--- Required work ---
For the records below, output each line exactly as it appears, from the first through the line with "rewrite app_nil_r in".

__________________________________________________

(** C10: with [retry_attempts] zero or negative, [check_application]
    makes no request, appends no result and returns [None]; the
    multi-target check then leaves the results as they were, whatever the
    targets, and on a checker without results it ends in the division
    error of the report. *)
Theorem no_attempt_without_retry_attempts (env : Env) (cfg : Config.t)
    (url : string) (name : option string) (method : string)
    (headers : option Headers) (data : option string) (w : World)
    (applications : list App.t) :
  Config.retry_attempts cfg <= 0 ->
  check_application env cfg url name method headers data w =
    (Return None,
     with_events w [Printed (line_checking (or_default name url))])
  /\ results (snd (check_multiple_applications env cfg applications w))
     = results w
  /\ (results w = [] ->
      fst (check_multiple_applications env cfg applications w)
      = Raise ZeroDivisionError).
Proof.
  intros Hn. split.
  { rewrite check_application_unfold, (range_nonpos _ Hn). reflexivity. }
  destruct (check_multiple_applications_run env cfg applications w)
    as [outcome [w1 [Hloop Hrun]]].
  destruct (for_each_check_app env cfg applications
              (with_events w [Printed line_starting; Printed line_rule]))
    as [outcome' [rs [w1' [Hloop' [Hres [_ [_ [_ [_ [Hnone _]]]]]]]]]].
  rewrite Hloop in Hloop'. injection Hloop' as <- <-.
  destruct (Hnone Hn) as [-> ->].
  rewrite app_nil_r in Hres. cbn [with_events results] in Hres.
  rewrite Hrun. cbn [fst snd]. split.
  - now rewrite generate_report_results.
  - intros Hempty. rewrite generate_report_empty; [reflexivity|].
    cbn [with_events results]. congruence.
Qed.
(** ** The contract of a check *)



(** C4: a result that [check_application] returns has exactly one of the
    keys [error] and [content_analysis]: the one of a transport failure
    has [error] and no [content_analysis], the one of a response has
    [content_analysis] and no [error]. *)
Theorem error_xor_content_analysis (env : Env) (cfg : Config.t)
    (url : string) (name : option string) (method : string)
    (headers : option Headers) (data : option string) (w w' : World)
    (r : Result.t) :
  check_application env cfg url name method headers data w
    = (Return (Some r), w') ->
  xorb (present (Result.error r)) (present (Result.content_analysis r))
    = true
  /\ (present (Result.error r) = true -> failed r)
  /\ (present (Result.content_analysis r) = true -> answered cfg r).
Proof.
  intros Hrun.
  destruct (check_application_sound env cfg url name method headers data w)
    as [o [w1 [Hrun1 [_ [_ [Hshape _]]]]]].
  rewrite Hrun in Hrun1. injection Hrun1 as <- <-.
  destruct (Hshape r eq_refl) as [_ [_ [Hf|Ha]]].
  - pose proof Hf as [_ [_ [_ [Hno [e He]]]]].
    rewrite He, Hno. cbn.
    split; [reflexivity|]. split; [intros _; exact Hf | discriminate].
  - pose proof Ha as [code [time [an [_ [_ [Han [He _]]]]]]].
    rewrite He, Han. cbn.
    split; [reflexivity|]. split; [discriminate | intros _; exact Ha].
Qed.

Lemma error_xor_content_analysis_witness :
  exists r w',
    check_application (flaky 503 "Service Unavailable") default_config
      "https://google.com" None "GET" None None fresh = (Return (Some r), w')
    /\ xorb (present (Result.error r)) (present (Result.content_analysis r))
       = true
    /\ (present (Result.error r) = true -> failed r)
    /\ (present (Result.content_analysis r) = true ->
        answered default_config r).
Proof.
  do 2 eexists. split; [vm_compute; reflexivity|].
  eapply (error_xor_content_analysis (flaky 503 "Service Unavailable")
            default_config "https://google.com" None "GET" None None fresh).
  vm_compute; reflexivity.
Defined.

(** The sample networks raise nothing but [RequestException]s. *)
Lemma quiet_unreachable : quiet unreachable.
Proof. intros n c e. discriminate. Qed.

Lemma quiet_answering (code : Z) (text : string) :
  quiet (answering code text).
Proof. intros n c e. discriminate. Qed.

Lemma quiet_flaky (code : Z) (text : string) : quiet (flaky code text).
Proof. intros [|n] c e; discriminate. Qed.




Lemma no_attempt_without_retry_attempts_witness :
  Config.retry_attempts (with_retry_attempts 0 default_config) <= 0
  /\ check_application unreachable (with_retry_attempts 0 default_config)
       "https://google.com" (Some "Google") "GET" None None fresh
     = (Return None,
        with_events fresh [Printed (line_checking "Google")])
  /\ results (snd (check_multiple_applications unreachable
                     (with_retry_attempts 0 default_config)
                     default_applications fresh)) = []
  /\ (results fresh = [] ->
      fst (check_multiple_applications unreachable
             (with_retry_attempts 0 default_config)
             default_applications fresh) = Raise ZeroDivisionError).
Proof.
  split; [vm_compute; discriminate|].
  apply (no_attempt_without_retry_attempts unreachable
           (with_retry_attempts 0 default_config) "https://google.com"
           (Some "Google") "GET" None None fresh default_applications).
  vm_compute; discriminate.
Defined.

(** ** The contract of the report *)

Lemma up_count_bounds (rs : list Result.t) : 0 <= up_count rs <= len rs.
Proof.
  unfold up_count, len. pose proof (filter_length_le is_up rs). lia.
Qed.

(** What the check of [rates_are_close] covers. *)
Lemma rates_are_close_spec (bound : nat) (up total : Z) :
  rates_are_close bound = true ->
  0 <= up <= total ->
  1 <= total <= Z.of_nat bound ->
  rate_is_close up total = true.
Proof.
  intros H Hup Htotal.
  unfold rates_are_close in H. rewrite forallb_forall in H.
  specialize (H (Z.to_nat total - 1)%nat).
  rewrite in_seq, forallb_forall in H.
  assert (Hin : (0 <= Z.to_nat total - 1 < 0 + bound)%nat) by lia.
  specialize (H Hin (Z.to_nat up)).
  rewrite in_seq in H.
  assert (Hin' : (0 <= Z.to_nat up < 0 + S (S (Z.to_nat total - 1)))%nat)
    by lia.
  specialize (H Hin').
  replace (Z.of_nat (Z.to_nat up)) with up in H by lia.
  replace (Z.of_nat (S (Z.to_nat total - 1))) with total in H by lia.
  exact H.
Qed.

Lemma rates_are_close_100 : rates_are_close 100 = true.
Proof. vm_compute. reflexivity. Qed.

(** For up to 100 results the float rate is the exact rate up to the
    rounding of its division and of its multiplication. *)
Lemma rate_close_upto (up total : Z) :
  0 <= up <= total ->
  1 <= total <= 100 ->
  (success_rate up total - rate_tolerance
     <= PyFloat.magnitude (float_rate up total))%Q
  /\ (PyFloat.magnitude (float_rate up total)
      <= success_rate up total + rate_tolerance)%Q.
Proof.
  intros Hup Htotal.
  assert (H : rate_is_close up total = true).
  { apply (rates_are_close_spec 100 up total rates_are_close_100 Hup). lia. }
  unfold rate_is_close in H. apply andb_prop in H as [Hlo Hhi].
  split; now apply Qle_bool_iff.
Qed.

(** C5: on a non-empty list of results the report prints the total (the
    length of the list), the number of UP results, the difference of the
    two as the number DOWN, and as the success rate the float
    [up/total * 100] to one decimal; it returns whether the number UP
    equals the total.  The float is the exact rate up to rounding (for
    up to 100 results: within [10^-13] of it), and the decimal printed
    is the nearest to the float: 66.7 for 2 UP out of 3, 28.7 for 23 UP
    out of 80, where the float is just below 28.75. *)
Theorem report_counts_and_rate (w : World) :
  results w <> [] ->
  (exists rest,
     generate_report w =
       (Return (up_count (results w) =? len (results w)),
        with_events w
          (map Printed
             ([ line_summary;
                line_total (Z.of_nat (List.length (results w)));
                line_up (Z.of_nat (List.length (filter is_up (results w))));
                line_down
                  (Z.of_nat (List.length (results w))
                   - Z.of_nat (List.length (filter is_up (results w))));
                line_success_rate
                  (PyFloat.format_f 1
                     (float_rate (up_count (results w))
                        (len (results w))))
              ] ++ rest))))
  /\ (len (results w) <= 100 ->
      (success_rate (up_count (results w)) (len (results w))
         - rate_tolerance
       <= PyFloat.magnitude
            (float_rate (up_count (results w)) (len (results w))))%Q
      /\ (PyFloat.magnitude
            (float_rate (up_count (results w)) (len (results w)))
          <= success_rate (up_count (results w)) (len (results w))
             + rate_tolerance)%Q)
  /\ PyFloat.format_f 1 (float_rate 2 3) = "66.7"
  /\ PyFloat.format_f 1 (float_rate 23 80) = "28.7"
  /\ PyFloat.format_f 1 (float_rate 1 8) = "12.5"
  /\ PyFloat.format_f 1 (float_rate 9 16) = "56.2"
  /\ PyFloat.format_f 1 (float_rate 3 3) = "100.0"
  /\ PyFloat.format_f 1 (float_rate 0 3) = "0.0".
Proof.
  intros H. split; [|split].
  - rewrite (generate_report_nonempty _ H).
    exists (response_time_lines (up_times_of (results w))
              ++ down_lines (filter is_down (results w)))%list.
    reflexivity.
  - intros Hlen. apply rate_close_upto.
    + apply up_count_bounds.
    + split; [|exact Hlen].
      unfold len. destruct (results w); [contradiction|].
      cbn [List.length]. lia.
  - repeat split; vm_compute; reflexivity.
Qed.

Lemma report_counts_and_rate_witness :
  results (holding two_of_three) <> []
  /\ exists rest,
       generate_report (holding two_of_three) =
         (Return false,
          with_events (holding two_of_three)
            (map Printed
               ([ line_summary; line_total 3; line_up 2; line_down 1;
                  line_success_rate "66.7" ] ++ rest))).
Proof.
  split; [discriminate|].
  destruct (report_counts_and_rate (holding two_of_three)) as [Hrun _];
    [discriminate|].
  destruct Hrun as [rest Hrun]. exists rest.
  transitivity
    (Return (up_count (results (holding two_of_three))
             =? len (results (holding two_of_three))),
     with_events (holding two_of_three)
       (map Printed
          ([ line_summary;
             line_total
               (Z.of_nat (List.length (results (holding two_of_three))));
             line_up
               (Z.of_nat
                  (List.length
                     (filter is_up (results (holding two_of_three)))));
             line_down
               (Z.of_nat (List.length (results (holding two_of_three)))
                - Z.of_nat
                    (List.length
                       (filter is_up (results (holding two_of_three)))));
             line_success_rate
               (PyFloat.format_f 1
                  (float_rate (up_count (results (holding two_of_three)))
                     (len (results (holding two_of_three)))))
           ] ++ rest))); [exact Hrun|].
  apply f_equal2; [reflexivity|].
  apply f_equal. apply f_equal.
  apply (f_equal (fun l => l ++ rest)%list).
  vm_compute. reflexivity.
Defined.

(** C7: the division of the success rate is not guarded: on an empty
    list of results the report raises [ZeroDivisionError], and on a
    non-empty list it raises nothing and returns. *)
Theorem division_by_zero_on_empty_results (w : World) :
  (results w = [] -> fst (generate_report w) = Raise ZeroDivisionError)
  /\ (results w <> [] -> exists b, fst (generate_report w) = Return b).
Proof.
  split; intros H.
  - now rewrite generate_report_empty.
  - rewrite generate_report_nonempty by exact H. cbn [fst]. eauto.
Qed.

Lemma division_by_zero_on_empty_results_witness :
  fst (generate_report fresh) = Raise ZeroDivisionError
  /\ exists b, fst (generate_report (holding two_of_three)) = Return b.
Proof.
  split.
  - apply (proj1 (division_by_zero_on_empty_results fresh)). reflexivity.
  - apply (proj2 (division_by_zero_on_empty_results (holding two_of_three))).
    discriminate.
Defined.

__________________________________________________

--- Task answer ---
(** C10: with [retry_attempts] zero or negative, [check_application]
    makes no request, appends no result and returns [None]; the
    multi-target check then leaves the results as they were, whatever the
    targets, and on a checker without results it ends in the division
    error of the report. *)
Theorem no_attempt_without_retry_attempts (env : Env) (cfg : Config.t)
    (url : string) (name : option string) (method : string)
    (headers : option Headers) (data : option string) (w : World)
    (applications : list App.t) :
  Config.retry_attempts cfg <= 0 ->
  check_application env cfg url name method headers data w =
    (Return None,
     with_events w [Printed (line_checking (or_default name url))])
  /\ results (snd (check_multiple_applications env cfg applications w))
     = results w
  /\ (results w = [] ->
      fst (check_multiple_applications env cfg applications w)
      = Raise ZeroDivisionError).
Proof.
  intros Hn. split.
  { rewrite check_application_unfold, (range_nonpos _ Hn). reflexivity. }
  destruct (check_multiple_applications_run env cfg applications w)
    as [outcome [w1 [Hloop Hrun]]].
  destruct (for_each_check_app env cfg applications
              (with_events w [Printed line_starting; Printed line_rule]))
    as [outcome' [rs [w1' [Hloop' [Hres [_ [_ [_ [_ [Hnone _]]]]]]]]]].
  rewrite Hloop in Hloop'. injection Hloop' as <- <-.
  destruct (Hnone Hn) as [-> ->].
  rewrite app_nil_r in Hres. cbn [with_events results] in Hres.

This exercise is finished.